Remember the 6 Attitudes That Beginner Translators Must Understand Essay
Many say working at a company built from other countries’ investment is fun, both the matter of prestige, salary, company facilities, and others. I admit that. Although you could say, my salary was not overflowing. I still often had to find a freelance job to fulfill my passion for books and traveling. I was happy to live it anyway. Work anywhere as long as the legitimate way makes us gain blessings.
I like writing and foreign languages. That’s why I was so happy when I finally got a job at a Japanese company. The words I learned, English and Japanese, are all used, and I can acquire new knowledge. However, good at a language is not enough. Being an interpreter and translator also needs another ability, which can adapt. In the following, I describe what attitudes a beginner interpreter should do to avoid being shocked when working with strangers.
Understand the Way of Thinking Foreigners and Questions of Our Country.
The stranger has a very different culture and habits. Understand that and also don’t forget to deepen your insights into the patterns and culture of our nation. When I work as an interpreter, clients from Japan can ask about what new things that they find in Indonesia will undoubtedly ask interpreters. No need to understand until it’s too deep, at least we don’t stammer or shrug. Interpreters can also be considered as ambassadors of the nation on a small scale. Most importantly, adapt to their habits, especially in terms of work. For example, be a person who arrives on time when dealing with the Japanese.
Vocabulary Research Related to Work
Who says that research is only useful for writing a thesis? Becoming an interpreter that mastering vocabulary is essential, unlike the translator who can sit while opening a dictionary. If you become an interpreter, the opportunity to open notes will be very minimal. Before starting the work, check in detail the scope to be translated. For example, going to be an interpreter in the world of motor racing, then look for vocabulary in the field of motor engines, terms in the world of racing, and so on. Read it again and again until it sticks to memory.
Training the Tongue for Foreign Food
When becoming an interpreter who accompanies foreign guests, usually we will also be invited to eat together whether it’s lunch or dinner with other clients. Get used to our tongue to enjoy different countries food that may not initially match. No need to be able to eat it all, choose a few menus that we can enjoy. Usually, the client will feel very appreciated if the interpreter can eat the list of their country.

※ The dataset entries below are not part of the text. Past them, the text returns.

(** The commit of a counter above the column's range raises [DataError]
    (integer out of range); nothing is stored. *)
Definition increment_attendance (booking_id : Z) (db : Session)
  : Session * result (response Booking.t) :=
  match get_booking db booking_id with
  | None => (db, Ok (Json BOOKING_NOT_FOUND))
  | Some booking =>
      if Booking.attendance booking + 1 >? INT4_MAX
      then (db, Raise DataError)
      else
        (with_bookings db
           (update_first (has_id booking_id) add_attendance (bookings db)),
         Ok (Body (add_attendance booking)))
  end.

End bookings_py.

(** ** api/routes/feedback.py *)

Module feedback_py.

Import models.

(** The filter of [read_feedback], with both bounds already dates. *)
Definition in_window (location_id upper lower : Z) (f : Feedback.t) : bool :=
  bookings_py.opt_Z_eqb (Feedback.location_id f) (Some location_id)
  && (timestamp (Feedback.datetime f) <=? midnight upper)
  && (timestamp (Feedback.datetime f) >=? midnight lower).

Definition read_feedback (location_id : Z) (date_day : Py.date) (db : Session)
  : result (list Feedback.t) :=
  upper <- date_add_days date_day 1 ;;
  lower <- date_add_days date_day (-30) ;;
  Ok (all (in_window location_id upper lower) (feedback db)).

End feedback_py.

(** ** main.py: local registration *)

Module main_py.

Import models.

(** [request.session]: the token and the user summary it carries. *)
Record request_session : Type := mkRS {
  session_token : option string;
  session_user : option (list (string * option string))
}.

Section WithIdentity.
Context {idp : Identity}.

Definition register_user
    (session : request_session) (user : schemas.UserCreate.t) (db : Session)
  : Session * request_session * result (response schemas.Token.t) :=
  match auth.get_user db (schemas.UserCreate.email user) with
  | Some _ => (db, session, Ok (Json EMAIL_USED))
  | None =>
      let (db', new_user) := auth.create_user db user in
      match auth.authenticate_user (User.email new_user)
                                   (schemas.UserCreate.password user) db' with
      | None => (db', session, Ok (Json INVALID_CREDENTIALS))
      | Some stored_user =>
          let token := create_access_token (User.email stored_user) in
          (db',
           mkRS (Some token)
                (Some [("email"%string, Some (User.email stored_user));
                       ("name"%string, User.name stored_user)]),
           Ok (Body (schemas.Token.mk token "bearer")))
      end
  end.

End WithIdentity.

End main_py.


(** [get_location] of api/routes/locations.py, the query [create_booking]
    repeats inline. *)
Definition get_location (db : Session) (location_id : Z)
  : option models.Location.t :=
  first (fun l => models.Location.id l =? location_id) (locations db).

(** ** The score as the specification words it *)

Module spec.

(** The month before [M]: [((M - 2) mod 12) + 1]. *)
Definition prev_month (M : Z) : Z := ((M - 2) mod 12) + 1.

(** Fixed Gregorian month lengths, February always 28. *)
Definition days_in (M : Z) : Z :=
  match M with
  | 2 => 28
  | 4 | 6 | 9 | 11 => 30
  | _ => 31
  end.

(** [((daysInM - d) / daysInP) * weight(P) + (d / daysInM) * weight(M)] *)
Definition score (M d : Z) (weight_P weight_M : float) : float :=
  PrimFloat.add
    (PrimFloat.mul
       (PrimFloat.div (float_of_Z (days_in M - d)) (float_of_Z (days_in (prev_month M))))
       weight_P)
    (PrimFloat.mul
       (PrimFloat.div (float_of_Z d) (float_of_Z (days_in M)))
       weight_M).

End spec.

(** Every stored sample belongs to a calendar month. *)
Definition calendar_months (db : Session) : Prop :=
  forall r, In r (historical_monthly_flotsam db) ->
            1 <= models.HistoricalMonthlyFlotsam.month r <= 12.

(** ** A small deployment to run the handlers on *)

Module demo.

Import models.

Definition alice : User.t :=
  User.mk 1 "alice@example.org" (Some "hash:wonderland"%string) None
          (Some "Alice"%string) false true.
Definition bob : User.t :=
  User.mk 2 "bob@example.org" (Some "hash:builder"%string) None None false true.
(** An account provisioned by the third-party login: no password. *)
Definition gina : User.t :=
  User.mk 3 "gina@example.org" None None None true true.

Definition east_coast : Location.t := Location.mk 1 "East Coast Park" None "{}".

Definition sample (id month : Z) (weight : float) : HistoricalMonthlyFlotsam.t :=
  HistoricalMonthlyFlotsam.mk id month weight 1.

(** One sample for each of the twelve months at location 1. *)
Definition samples : list HistoricalMonthlyFlotsam.t :=
  [sample 1 1 3.25; sample 2 2 4.5; sample 3 3 6; sample 4 4 7.75;
   sample 5 5 8; sample 6 6 9.5; sample 7 7 11; sample 8 8 10.25;
   sample 9 9 9; sample 10 10 7.5; sample 11 11 6.25; sample 12 12 12.5].

Definition cleanup_day : Py.date := mkdate 2024 3 10.

Definition booking1 : Booking.t :=
  Booking.mk 1 cleanup_day "09:00" "11:00" (Some "10"%string) (Some 8)
             "completed" (Some 5%float) 0 false (Some 1) 1.
(** An imported booking: no owner. *)
Definition booking2 : Booking.t :=
  Booking.mk 2 cleanup_day "14:00" "16:00" None None
             "scheduled" None 4 true None 1.

Definition at_midnight (d : Py.date) : Py.datetime := mkdatetime d 0 0 0 0.

Definition report (id : Z) (when : Py.datetime) : Feedback.t :=
  Feedback.mk id when (Some "Litter"%string) None None None (Some 1) 1.

(** Reports around the window of 2024-03-10: one microsecond before the
    lower bound, on it, inside, on the upper bound, one microsecond after. *)
Definition before_window : Feedback.t :=
  report 1 (mkdatetime (mkdate 2024 2 8) 23 59 59 999999).
Definition on_lower : Feedback.t := report 2 (at_midnight (mkdate 2024 2 9)).
Definition inside : Feedback.t := report 3 (mkdatetime cleanup_day 12 30 0 0).
Definition on_upper : Feedback.t := report 4 (at_midnight (mkdate 2024 3 11)).
Definition after_window : Feedback.t :=
  report 5 (mkdatetime (mkdate 2024 3 11) 0 0 0 1).

Definition db : Session :=
  mkSession [alice; bob; gina] [east_coast] [booking1; booking2]
            [before_window; on_lower; inside; on_upper; after_window]
            samples 3 2 5.

Definition idp : Identity := {|
  jwt_decode_sub token :=
    if String.eqb token "alice-token" then Some (Some "alice@example.org"%string)
    else if String.eqb token "bob-token" then Some (Some "bob@example.org"%string)
    else if String.eqb token "anonymous" then Some None
    else None;
  pwd_hash password := ("hash:" ++ password)%string;
  verify_password password hashed :=
    match hashed with
    | Some h => String.eqb h ("hash:" ++ password)%string
    | None => false
    end;
  create_access_token email := ("jwt:" ++ email)%string
|}.

(** Request bodies. *)
Definition zero_weight_update : schemas.BookingUpdate.t :=
  schemas.BookingUpdate.mk cleanup_day "09:30" "11:00" "10" 9 "completed"
                           (Some 0%float).
Definition reschedule : schemas.BookingUpdate.t :=
  schemas.BookingUpdate.mk (mkdate 2024 3 17) "10:00" "12:00" "12" 0 "scheduled"
                           None.
Definition nowhere : schemas.BookingCreate.t :=
  schemas.BookingCreate.mk cleanup_day "09:00" "11:00" "10" 0 99.
Definition litter : schemas.FeedbackCreate.t :=
  schemas.FeedbackCreate.mk "Litter" (Some "Plastic bottles"%string) None None.
Definition gina_local : schemas.UserCreate.t :=
  schemas.UserCreate.mk "gina@example.org" None "s3cret" false.
Definition hana_google : schemas.UserCreateExternalProvider.t :=
  schemas.UserCreateExternalProvider.mk "hana@example.org" None true.
Definition hana_local : schemas.UserCreate.t :=
  schemas.UserCreate.mk "hana@example.org" (Some "Hana"%string) "pa55word" false.
Definition no_session : main_py.request_session := main_py.mkRS None None.

End demo.


(** A store holding only the March sample of location 1. *)
Definition march_only : Session :=
  mkSession [] [demo.east_coast] [] [] [demo.sample 3 3 6] 0 0 0.

(** Whether every stored sample belongs to a calendar month, decided. *)
Definition calendar_monthsb (db : Session) : bool :=
  forallb (fun r => (1 <=? models.HistoricalMonthlyFlotsam.month r)
                    && (models.HistoricalMonthlyFlotsam.month r <=? 12))
          (historical_monthly_flotsam db).

(** ** api/routes/bookings.py: the read routes *)

Module bookings_read.

Import models.

(** [db.query(models.Booking).offset(skip).limit(limit).all()] *)
Definition db_get_bookings (db : Session) (skip limit : nat) : list Booking.t :=
  firstn limit (skipn skip (bookings db)).

(** The handler calls [db_get_bookings(db)]: [skip=0], [limit=100]. *)
Definition read_public_bookings (db : Session) : list Booking.t :=
  db_get_bookings db 0 100.

Definition read_public_booking (booking_id : Z) (db : Session)
  : response Booking.t :=
  match bookings_py.get_booking db booking_id with
  | None => Json BOOKING_NOT_FOUND
  | Some booking => Body booking
  end.

Definition owned_by (user_id : Z) (b : Booking.t) : bool :=
  bookings_py.opt_Z_eqb (Booking.user_id b) (Some user_id).

Section WithIdentity.
Context {idp : Identity}.

Definition read_user_bookings (token : string) (db : Session)
  : result (response (list Booking.t)) :=
  match jwt_decode_sub token with
  | None | Some None => Ok (Json INVALID_CREDENTIALS)
  | Some (Some email) =>
      match first (fun u => String.eqb (User.email u) email) (users db) with
      | None => Raise (AttributeError "id")
      | Some u => Ok (Body (all (owned_by (User.id u)) (bookings db)))
      end
  end.

End WithIdentity.

(** The store after [n] successive calls of [increment_attendance]. *)
Fixpoint attendance_calls (n : nat) (booking_id : Z) (db : Session) : Session :=
  match n with
  | O => db
  | S n' =>
      attendance_calls n' booking_id
        (fst (bookings_py.increment_attendance booking_id db))
  end.

End bookings_read.

(** ** auth.py: the current user *)

Module auth_current.

Import models.

Section WithIdentity.
Context {idp : Identity}.

Definition get_current_user (token : string) (db : Session) : response User.t :=
  match jwt_decode_sub token with
  | None | Some None => Json INVALID_CREDENTIALS
  | Some (Some email) =>
      match auth.get_user db email with
      | None => Json INVALID_CREDENTIALS
      | Some user => Body user
      end
  end.

End WithIdentity.

(** The argument is whatever [get_current_user] returned, a user or the
    canned response; reading [is_active] off the response raises. *)
Definition get_current_active_user (current_user : response User.t)
  : result (response User.t) :=
  match current_user with
  | Json _ => Raise (AttributeError "is_active")
  | Body user =>
      if negb (User.is_active user) then Ok (Json INACTIVE_USER)
      else Ok (Body user)
  end.

End auth_current.

(** ** main.py: login, the third-party login, logout, /me *)

(** The call to Google's userinfo endpoint: the text of the exception it
    raised, or the decoded JSON object. *)
Class Userinfo : Type := {
  fetch_userinfo : string -> string + list (string * string)
}.

Module main_login.

Import models.

(** [d.get(k)] on a dict with string keys. *)
Fixpoint lookup (d : list (string * string)) (k : string) : option string :=
  match d with
  | [] => None
  | (k', v) :: d' => if String.eqb k k' then Some v else lookup d' k
  end.

(** What [login_with_google_token] hands back: a token, a canned response,
    or the [{"error": str(e)}] of its catch-all. *)
Inductive google_result : Type :=
| Issued (token : schemas.Token.t)
| Refused (r : JSONResponse)
| Failed (error : string).

Section WithIdentity.
Context {idp : Identity}.

Definition read_users_me (token : string) (db : Session)
  : result (response User.t) :=
  auth_current.get_current_active_user (auth_current.get_current_user token db).

Definition login_for_access_token
    (session : main_py.request_session) (username password : string)
    (db : Session)
  : main_py.request_session * response schemas.Token.t :=
  match auth.authenticate_user username password db with
  | None => (session, Json INVALID_CREDENTIALS)
  | Some user =>
      let token := create_access_token (User.email user) in
      (main_py.mkRS (Some token)
                    (Some [("email"%string, Some (User.email user))]),
       Body (schemas.Token.mk token "bearer"))
  end.

Context {google : Userinfo}.

Definition login_with_google_token
    (session : main_py.request_session) (payload : list (string * string))
    (db : Session)
  : Session * main_py.request_session * google_result :=
  match lookup payload "access_token" with
  | None => (db, session, Failed "'access_token'")
  | Some access_token =>
      match fetch_userinfo access_token with
      | inl error => (db, session, Failed error)
      | inr user_info =>
          match lookup user_info "email" with
          | None => (db, session, Failed "'email'")
          | Some email =>
              let issue (db' : Session) (stored_user : User.t) :=
                let token := create_access_token (User.email stored_user) in
                (db',
                 main_py.mkRS (Some token)
                              (Some (map (fun kv => (fst kv, Some (snd kv)))
                                         user_info)),
                 Issued (schemas.Token.mk token "bearer")) in
              match auth.get_user db email with
              | Some stored_user =>
                  if negb (User.external_provider stored_user)
                  then (db, session, Refused EMAIL_USED)
                  else issue db stored_user
              | None =>
                  let (db', stored_user) :=
                    auth.create_user_external_provider db
                      (schemas.UserCreateExternalProvider.mk email None true) in
                  issue db' stored_user
              end
          end
      end
  end.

Avoid Asking Personal Problems
Even though you have been conversing intimately with clients, avoid asking about age, marital status, and religion. It includes sensitive topics that enter the private sphere, and if requested, can potentially offend them. Open a conversation about the season in the country, their traditional culture, favorite food, or the impression about your country. Casual conversation will also melt the atmosphere so as not to appear stiff. We also have to see what kind of client character. When they look tired, let the client rest.
Make the Client a Mentor
Although we have prepared ourselves with vocabulary and complete understanding, there will be parts that we do not fully understand as interpreters. When we do not know what the name and function of an object, for example, the function of a machine, immediately ask the client to avoid translation errors. When you are free, write down things you don’t understand and ask back to those who are more expert. Foreigners appreciate interpreters who want to learn and are not knowledgeable.
Be Professional, Not Double-faced
One problem that arises when we become interpreters is trying to be neutral between two different clients. The task of the interpreter is to interpret the language. Especially in the middle of a meeting for business decision making, for example, there will be suspicion from the local party or the stranger if each other keeps a secret. Interpreters must not take sides. Don’t leak the secrets of both parties. Be professional. If there is one party who says bad, convey the opinion in polite language so as not to offend.
That’s the six attitudes that must be understood by beginner interpreters. Be kind and broaden your horizons so that the process of translating is smooth and satisfying the client. Good luck!